=== Begin Enclosure ===
(** X3. The raw path can be rebuilt from the handle: for the node at every
    index of the path and children sequences, the prefix followed by the
    handle's path is the raw path when the raw path started with the
    prefix, and the handle's path is the raw path when it did not. *)
Theorem pathToObject_round_trip (f : Fs) (fsp : FilesystemPath) (o : Object) :
  pathToObject f fsp = Ok o →
  let rebuilt raw n :=
    FilesystemNode_Path raw
    = if HasPrefix (FilesystemNode_Path raw) (pathPrefix f)
      then pathPrefix f +:+ FilesystemNode_Path n
      else FilesystemNode_Path n in
  Forall2 rebuilt (FilesystemPath_Path fsp) (Object_path o)
  ∧ Forall2 rebuilt (FilesystemPath_Children fsp) (Object_children o).
Proof.
  intros (raw & Hraw & ->)%pathToObject_Ok rebuilt. simpl.
  assert (Hone : ∀ x, rebuilt x (trimNode (pathPrefix f) x)).
  { intros x. unfold rebuilt. rewrite trimNode_Path.
    destruct (HasPrefix _ _) eqn:Hx.
    - by rewrite TrimPrefix_restore.
    - by rewrite TrimPrefix_keep. }
  split; apply Forall2_fmap_r, Forall_Forall2_diag, Forall_forall; auto.
Qed.

(** X4. A path response is converted node by node as a single listing
    entry is: the handle's base is the base of [nodeToObject] on the raw
    node at [base_index], and its path and children sequences hold the
    bases of [nodeToObject] on the raw nodes; [nodeToObject] itself gives a
    handle without path and children. *)
Theorem pathToObject_nodeToObject (f : Fs) (fsp : FilesystemPath) (o : Object) :
  pathToObject f fsp = Ok o →
  (∃ raw,
      slice_index (FilesystemPath_Path fsp) (FilesystemPath_BaseIndex fsp)
        = Some raw
      ∧ Object_base o = Object_base (nodeToObject f raw)
      ∧ Object_path (nodeToObject f raw) = []
      ∧ Object_children (nodeToObject f raw) = [])
  ∧ Object_path o
    = (λ raw, Object_base (nodeToObject f raw)) <$> FilesystemPath_Path fsp
  ∧ Object_children o
    = (λ raw, Object_base (nodeToObject f raw)) <$> FilesystemPath_Children fsp.
Proof.
  intros (raw & Hraw & ->)%pathToObject_Ok. simpl.
  split; [by exists raw | done].
Qed.

End ConversionProperties.

Section ErrorMapperProperties.
Context `{!GoLib}.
=== End Enclosure ===
> Work order
Set down precisely the lines above between the line holding "else FilesystemNode_Path n in" and the line holding "entry is: the", inclusive, and nothing beyond them.

> Your solution
      else FilesystemNode_Path n in
  Forall2 rebuilt (FilesystemPath_Path fsp) (Object_path o)
  ∧ Forall2 rebuilt (FilesystemPath_Children fsp) (Object_children o).
Proof.
  intros (raw & Hraw & ->)%pathToObject_Ok rebuilt. simpl.
  assert (Hone : ∀ x, rebuilt x (trimNode (pathPrefix f) x)).
  { intros x. unfold rebuilt. rewrite trimNode_Path.
    destruct (HasPrefix _ _) eqn:Hx.
    - by rewrite TrimPrefix_restore.
    - by rewrite TrimPrefix_keep. }
  split; apply Forall2_fmap_r, Forall_Forall2_diag, Forall_forall; auto.
Qed.

(** X4. A path response is converted node by node as a single listing
    entry is: the handle's base is the base of [nodeToObject] on the raw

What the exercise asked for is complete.